§ **What to produce**:
Copy all lines containing the string "WarnTruncated" from the records below.
***** Data to examine
(** [re.sub(r, repl, s)] for a replacement without group references. *)
Fixpoint sub_scan (fl : flags) (r : regex) (repl : string) (skip : nat)
    (s : string) : string :=
  match skip with
  | S n =>
      match s with
      | String _ s' => sub_scan fl r repl n s'
      | EmptyString => EmptyString
      end
  | O =>
      match match_here fl r s with
      | Some m =>
          Str.cat repl
            match s with
            | String a s' =>
                match String.length (consumed s (m_rest m)) with
                | O => String a (sub_scan fl r repl 0 s')
                | S n => sub_scan fl r repl n s'
                end
            | EmptyString => EmptyString
            end
      | None =>
          match s with
          | String a s' => String a (sub_scan fl r repl 0 s')
          | EmptyString => EmptyString
          end
      end
  end.

Definition sub (fl : flags) (r : regex) (repl s : string) : string :=
  sub_scan fl r repl 0 s.

(** Pattern builders. *)
Definition lit (c : ascii) : regex := One (Atom false [Lit c]).

Fixpoint lits (s : string) : regex :=
  match s with
  | EmptyString => Empty
  | String a s' => Seq (lit a) (lits s')
  end.

Definition space : atom := Atom false [Cat CatSpace].
Definition digit : atom := Atom false [Cat CatDigit].
Definition word : atom := Atom false [Cat CatWord].

(** [[0-9A-F]] and [[0-9A-F\s]] *)
Definition hex : atom := Atom false [Range "0" "9"; Range "A" "F"].
Definition hex_or_space : atom :=
  Atom false [Range "0" "9"; Range "A" "F"; Cat CatSpace].
(** [[^0-9A-F]] *)
Definition not_hex : atom := Atom true [Range "0" "9"; Range "A" "F"].

Definition star (a : atom) : regex := Repeat true 0 a.
Definition plus (a : atom) : regex := Repeat true 1 a.
Definition plus_lazy (a : atom) : regex := Repeat false 1 a.

Fixpoint sequence (rs : list regex) : regex :=
  match rs with
  | [] => Empty
  | [r] => r
  | r :: rs' => Seq r (sequence rs')
  end.

End Re.

(** ** The tag-file parser ([convert_nfc_to_json.py]) *)

Import Re.

(** The lines the parser prints. *)
Inductive diagnostic :=
| WarnTruncated (block_num : N) (len : nat)
| WarnInvalidLength (block_num : N) (len : nat).

(** The dictionary [data]; [None] is Python's [None]. *)
Record TagRecord := mkTagRecord {
  uid : option string;
  atqa : option string;
  sak : option string;
  mifare_type : option string;
  blocks : list string
}.

Definition icase_multiline : flags := Flags true true.

(** [r'UID:\s*([0-9A-F\s]+?)(?:\n|$)'] *)
Definition uid_pattern : regex :=
  sequence [lits "UID:"; star space; Group 1 (plus_lazy hex_or_space);
       Alt (lit Chr.newline) AtEnd].

(** [r'ATQA:\s*([0-9A-F\s]+)'] *)
Definition atqa_pattern : regex :=
  sequence [lits "ATQA:"; star space; Group 1 (plus hex_or_space)].

(** [r'SAK:\s*([0-9A-F\s]+)'] *)
Definition sak_pattern : regex :=
  sequence [lits "SAK:"; star space; Group 1 (plus hex_or_space)].

(** [r'Mifare Classic type:\s*(\w+)'] *)
Definition mifare_pattern : regex :=
  sequence [lits "Mifare Classic type:"; star space; Group 1 (plus word)].

(** The block pattern: [Block], [\s+], the group [(\d+)], a colon, [\s*]
    and the second group, sixteen times two of [[0-9A-F]] and [\s*]. *)
Definition block_body : regex := Times 16 (Seq (Times 2 (One hex)) (star space)).

Definition block_pattern : regex :=
  sequence [lits "Block"; plus space; Group 1 (plus digit); lit ":"%char; star space;
       Group 2 block_body].

(** [m.group(n)] of a group that took part in the match. *)
Definition group_text (m : rmatch_obj) (n : nat) : string :=
  default "" (group m n).

Definition uid_match (content : string) : option rmatch_obj :=
  search icase_multiline uid_pattern content.

(** [re.sub(r'[^0-9A-F]', '', uid_str, flags=re.IGNORECASE).upper()] *)
Definition clean_uid (uid_str : string) : string :=
  Str.upper (sub (Flags true false) (One not_hex) "" uid_str).

(** [''.join(c for c in s if c in '0123456789ABCDEFabcdef').upper()] *)
Definition keep_hex (s : string) : string :=
  Str.upper (Str.filter Chr.is_hex s).

Definition extract_uid (content : string) : option string :=
  match uid_match content with
  | Some m => Some (clean_uid (Str.strip (group_text m 1)))
  | None => None
  end.

Definition extract_atqa (content : string) : option string :=
  match search no_flags atqa_pattern content with
  | Some m => Some (keep_hex (Str.strip (group_text m 1)))
  | None => None
  end.

Definition extract_sak (content : string) : option string :=
  match search no_flags sak_pattern content with
  | Some m => Some (keep_hex (Str.strip (group_text m 1)))
  | None => None
  end.

Definition extract_mifare_type (content : string) : option string :=
  match search no_flags mifare_pattern content with
  | Some m => Some (group_text m 1)
  | None => None
  end.

(** [re.sub(r'\s+', '', match.group(2)).upper()] *)
Definition clean_block (g : string) : string :=
  Str.upper (sub no_flags (plus space) "" g).

(** One turn of the loop over the block matches: the dictionary [blocks]
    and the lines printed so far. *)
Definition block_step (st : gmap N string * list diagnostic) (m : rmatch_obj)
    : gmap N string * list diagnostic :=
  let block_num := Str.int (group_text m 1) in
  let block_data := clean_block (group_text m 2) in
  let len := String.length block_data in
  if Nat.eqb len 32 then (<[block_num := block_data]> st.1, st.2)
  else if Nat.ltb 32 len then
    (<[block_num := Str.take 32 block_data]> st.1,
     (st.2 ++ [WarnTruncated block_num len])%list)
  else (st.1, (st.2 ++ [WarnInvalidLength block_num len])%list).

Definition block_matches (content : string) : list rmatch_obj :=
  finditer icase_multiline block_pattern content.

Definition scan_blocks (content : string) : gmap N string * list diagnostic :=
  fold_left block_step (block_matches content) (∅, []).

(** ['00' * 16] *)
Definition empty_block : string := Str.times "00" 16.

(** The loop [for i in range(64)]. *)
Definition assemble_blocks (found : gmap N string) : list string :=
  List.map (fun i => default empty_block (found !! N.of_nat i)) (seq 0 64).

(** [parse_flipper_nfc_file], from the text of the file: the record and
    what was printed. *)
Definition parse_flipper_nfc_file (content : string)
    : TagRecord * list diagnostic :=
  let found := scan_blocks content in
  (mkTagRecord (extract_uid content) (extract_atqa content)
     (extract_sak content) (extract_mifare_type content)
     (assemble_blocks found.1),
   found.2).

(** ** The tree converter *)

(** A path is the sequence of its components. *)
Abbreviation path := (list string).

Fixpoint join (sep : string) (l : list string) : string :=
  match l with
  | [] => ""
  | [x] => x
  | x :: l' => Str.cat x (Str.cat sep (join sep l'))
  end.

Definition backslash : string := String "092" "".

(** [str(p)] *)
Definition path_str (p : path) : string := join "/" p.

Fixpoint is_prefix (base p : path) : bool :=
  match base, p with
  | [], _ => true
  | b :: base', x :: p' => String.eqb b x && is_prefix base' p'
  | _ :: _, [] => false
  end.

(** [p.relative_to(base)]; [None] stands for the [ValueError]. *)
Definition relative_to (p base : path) : option path :=
  if is_prefix base p then Some (skipn (length base) p) else None.

(** [name.rfind('.')] *)
Fixpoint rfind_dot (i : nat) (name : string) : option nat :=
  match name with
  | EmptyString => None
  | String a name' =>
      match rfind_dot (S i) name' with
      | Some j => Some j
      | None => if Ascii.eqb a "." then Some i else None
      end
  end.

(** [PurePath.suffix] of a file name. *)
Definition suffix (name : string) : string :=
  match rfind_dot 0 name with
  | Some i =>
      if Nat.ltb 0 i && Nat.ltb i (String.length name - 1)
      then Str.drop i name else ""
  | None => ""
  end.

(** [p.with_suffix(new)] for a well-formed [new]; [None] stands for the
    [ValueError] of a path with an empty name. *)
Definition with_suffix (p : path) (new : string) : option path :=
  match List.last p "" with
  | EmptyString => None
  | name =>
      let old := suffix name in
      Some (removelast p ++
            [Str.cat (Str.take (String.length name - String.length old) name) new])%list
  end.

(** What reading a file gives: its text, or an exception with its message. *)
Inductive read_result :=
| Text (content : string)
| ReadError (msg : string).

(** The dictionary [nfc_data['metadata']]. *)
Record Metadata := mkMetadata {
  original_filename : string;
  original_path : string;
  category : option string;
  subcategory : option string
}.

(** The document written for one tag. *)
Record TagDocument := mkTagDocument {
  doc_record : TagRecord;
  doc_metadata : Metadata
}.

(** The lines [convert_all_nfc_files] prints. *)
Inductive console :=
| Found (n : nat)
| Warning (d : diagnostic)
| Progress (converted total : nat)
| ErrorConverting (file msg : string)
| ConversionComplete
| SuccessfullyConverted (n : nat)
| ErrorCount (n : nat)
| FirstErrors
| ErrorLine (file msg : string).

(** The state of the loop over the files: the two counters of the
    function, the files under the output directory and the console. *)
Record conv_state := mkConvState {
  converted_count : nat;
  errors : list (string * string);
  written : gmap path TagDocument;
  printed : list console
}.

(** Python's truth value of [nfc_data['uid']]. *)
Definition uid_truthy (u : option string) : bool :=
  match u with
  | Some (String _ _) => true
  | _ => false
  end.

Definition empty_name_error : string := "PosixPath('.') has an empty name".
Definition not_relative_error : string := "path is not in the subpath of the source directory".

Definition record_exception (st : conv_state) (file msg : string) : conv_state :=
  mkConvState (converted_count st) (errors st ++ [(file, msg)])%list (written st)
    (printed st ++ [ErrorConverting file msg])%list.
**********
§ **Response to the task**:
| WarnTruncated (block_num : N) (len : nat)
     (st.2 ++ [WarnTruncated block_num len])%list)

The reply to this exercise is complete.